Homélie pour le Vendredi Saint, 10 avril 2020

Depuis quelques semaines, le monde entier fait progressivement une expérience singulière. Alors que les limites de l’humanité semblent toujours devoir être repoussées, voici que la mort surgit à la face du monde. Et toutes les prétentions du monde semblent soudain clouées au pilori. Une mort injuste, une mort dans la solitude, une mort par étouffement. C’est bien injustement que des hommes et des femmes sont frappés par un virus malin et traître. C’est dans la solitude que des patients meurent, privés même de la visite de leurs proches, craignant parfois d’être eux-mêmes contaminés. Et l’aboutissement du développement du virus est l’étouffement.

Cette ressemblance avec la mort du Christ sur la Croix est tout à fait mystérieuse. Condamné injustement par les grands-prêtres, abandonné de tous ses disciples, Jésus subit le supplice de la croix qui s’achève par l’asphyxie. Pourtant il y a une différence majeure entre toutes ces morts et celle, unique, de Jésus. La mort brutale de tous ces gens apporte tristesse, colère, désarrois. Seule la mort de Jésus apporte la vie, le salut éternel. Seule la mort de Jésus est rédemptrice de cette humanité, perdue dans ses efforts imbéciles, pour tenter de se hisser à la place de Celui qui est venu lui proposer le salut. En voudra-t-elle enfin ? À force de marcher sur les clous de l’orgueil pour essayer de s’élever, on finit un jour ou l’autre par avoir les mains et les pieds percés. Et cela ne conduit qu’à la désolation et à la souffrance.

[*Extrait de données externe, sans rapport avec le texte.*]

(* ===== verification/InitDemo.v ===== *)
(** * Initialisation of the kernel

    The functions the kernel registers, on which the theorems are applied, and
    dependencies without a circle that [init_call_all] takes for one. *)

From Stdlib Require Import ZArith Lia Ascii String.
From stdpp Require Import base list gmap.
From S2P Require Import Prelude KString Init InitSpec.

Module InitDemo.
Import KString Init InitSpec.
Local Open Scope Z_scope.

Definition str (s : string) : list Z := (fun a => Z.of_nat (nat_of_ascii a)) <$> list_ascii_of_string s.

(** Functions of [fs], [proc] and [api], each after its dependencies. *)
Definition kernel_entries : list entry :=
  [(0xc0001000, str "sched_init", []); (0xc0001100, str "kthread_reapd_init", [str "sched_init"]);
   (0xc0001200, str "binfmt_init", []); (0xc0001300, str "elf32_init", [str "binfmt_init"]);
   (0xc0001400, str "vnode_init", []); (0xc0001500, str "file_init", []);
   (0xc0001600, str "vfs_init", [str "vnode_init"; str "file_init"])].

(** The same, dependencies last. *)
Definition reversed_entries : list entry := rev kernel_entries.

Definition padding : list Z := [0; 0; 0; 0].
Definition cold : istate := IState [] 0 [] [].
Definition boot (es : list entry) : outcome istate unit := init_call_all (emit es ++ padding) (Z.of_nat (length (emit es))) cold.

Definition properb (n : list Z) : bool := forallb (fun c => (-128 <=? c) && (c <? 128) && negb (c =? 0)) n.
Definition entry_okb (e : entry) : bool := (0 <? e.1.1) && (e.1.1 <? 2 ^ 32) && properb e.1.2 && forallb properb e.2.

Lemma properb_ok n : properb n = true -> proper n.
Proof.
  unfold properb. rewrite forallb_forall. intros H. split.
  - apply Forall_forall. intros c Hc%list_elem_of_In. specialize (H c Hc). unfold is_char. lia.
  - intros H0%list_elem_of_In. specialize (H 0 H0). done.
Qed.

Lemma entry_okb_ok es : forallb entry_okb es = true -> Forall entry_ok es.
Proof.
  rewrite forallb_forall. intros H. apply Forall_forall. intros e He%list_elem_of_In. specialize (H e He). unfold entry_okb in H.
  apply andb_prop in H as [[[H1 H2]%andb_prop H3]%andb_prop H4]. split_and!; [lia|lia|by apply properb_ok|].
  apply Forall_forall. intros d Hd%list_elem_of_In. apply properb_ok. by apply (proj1 (forallb_forall _ _) H4).
Qed.

Lemma kernel_ok : Forall entry_ok kernel_entries.
Proof. apply entry_okb_ok. vm_compute. reflexivity. Qed.

Lemma reversed_ok : Forall entry_ok reversed_entries.
Proof. apply entry_okb_ok. vm_compute. reflexivity. Qed.

Lemma kernel_sorted : sorted (nodes kernel_entries).
Proof.
  intros i e d Hi Hd. unfold nodes, kernel_entries in Hi. do 7 (destruct i as [|i]; [cbn in Hi; injection Hi as <-; cbn [node_of fst snd] in Hd;
    repeat (apply elem_of_cons in Hd as [->|Hd]; [eexists; split; [vm_compute; reflexivity|lia]|]); by apply elem_of_nil in Hd|]). done.
Qed.

Lemma init_section_roundtrip_witness : exists s', read_funcs (S (length (emit kernel_entries ++ padding))) (emit kernel_entries ++ padding)
    (Z.of_nat (length (emit kernel_entries))) cold = Done 0 s' /\ Forall2 read_back (funcs s') kernel_entries.
Proof. exact (init_section_roundtrip kernel_entries padding cold kernel_ok ltac:(cbn; lia) eq_refl eq_refl). Defined.

Lemma init_call_all_sorted_witness : exists s', boot kernel_entries = Done tt s' /\ calls s' = [0; 1; 2; 3; 4; 5; 6]%nat.
Proof. exact (init_call_all_sorted kernel_entries padding cold kernel_ok ltac:(cbn; lia) eq_refl eq_refl eq_refl ltac:(done) kernel_sorted). Defined.

Lemma reversed_calls : match boot reversed_entries with Done _ s => calls s | _ => [] end = [2; 1; 0; 4; 3; 6; 5]%nat.
Proof. vm_compute. reflexivity. Qed.

Lemma init_call_all_order_witness :
  match boot reversed_entries with Done _ s' => calls s' ≡ₚ seq 0 7 | Panic => True | _ => False end /\
  match boot reversed_entries with Done _ s => calls s | _ => [] end = [2; 1; 0; 4; 3; 6; 5]%nat.
Proof.
  split; [|exact reversed_calls]. pose proof (init_call_all_order reversed_entries padding cold reversed_ok ltac:(cbn; lia) eq_refl eq_refl) as H.
  unfold boot. destruct (init_call_all _ _ _); [exact (proj1 H)|exact H..].
Defined.

(** A needs B and C, B needs C: there is no circle, and yet the second time C is
    met in the search the function panics. *)
Definition diamond : list entry := [(1, str "A", [str "B"; str "C"]); (2, str "B", [str "C"]); (3, str "C", [])].

Theorem init_diamond_panics : boot diamond = Panic /\ Forall entry_ok diamond.
Proof. split; [vm_compute; reflexivity|]. apply entry_okb_ok. vm_compute. reflexivity. Qed.
End InitDemo.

Oui, aujourd’hui notre monde se trouve confronté à la vérité de la mort, et il s’aperçoit honteux qu’il ne s’y était jamais préparé. À l’exact opposé se tient un homme qui est né de Dieu, qui est venu dans le monde afin de donner sa vie pour que les hommes n’aient plus leur vie centrée sur eux-mêmes (2 Co 5, 15), mais qu’ils aient la vie et qu’ils l’aient en abondance. Jésus est venu nous dire que la mort est vaincue. Mais tous ces gens le savent-ils seulement ? À penser et dire que Dieu n’existe pas, on finit par le croire, et finalement on se passe de Dieu. « Et ces dix-huit personnes tuées par la chute de la tour de Siloé, pensez-vous qu’elles étaient plus coupables que tous les autres habitants de Jérusalem ? Eh bien, je vous dis : pas du tout ! Mais si vous ne vous convertissez pas, vous périrez tous de même » (Lc 13, 4-5), c’est à dire dans l’impréparation absolue. Beaucoup de personnes ont dû vivre ces passages cruciaux de l’évangile, sans même s’en rendre compte peut-être. « Te voilà donc avec de nombreux biens à ta disposition, pour de nombreuses années. Repose-toi, mange, bois, jouis de l’existence. Mais Dieu lui dit : « Tu es fou : cette nuit même, on va te redemander ta vie. Et ce que tu auras accumulé, qui l’aura ? » (Lc 12, 19)

Dieu qui n’a pas voulu ce mal pandémique, a permis qu’il arrive, et qu’il se produise pendant ce temps de préparation à Pâques. Le fameux « pic » de l’épidémie est lui aussi curieusement attendu pour Pâques. Aujourd’hui, Jésus qui est la Parole de Dieu, vient nous parler dans nos propres maux ! Il veut nous montrer qu’il est venu prendre sur lui cette lèpre de la mort et de l’égoïsme afin de nous en libérer. Combien faudra-t-il encore de pandémies pour qu’enfin nous levions les yeux vers Celui que nos péchés ont transpercé, et que nous sessions d’opprimer le juste ? « Notre monde manque de Jean-Baptiste » déclara ici-même le cardinal Sarah. Qu’est-ce à dire, sinon une invitation à être des hommes qui osent rappeler au monde qu’il s’égare, que son égarement est total, et qu’il mène à la mort. C’est rappeler au monde « qu’il n’y a de salut en aucun autre [nom que celui de Jésus] ; car il n’y a sous le ciel aucun autre nom qui ait été donné parmi les hommes, par lequel nous devions être sauvés » (Ac 4, 12). Puisse l’humanité consentir au salut que Dieu lui a acquis au prix du sang de son Fils unique, Jésus-Christ notre Seigneur et notre Dieu.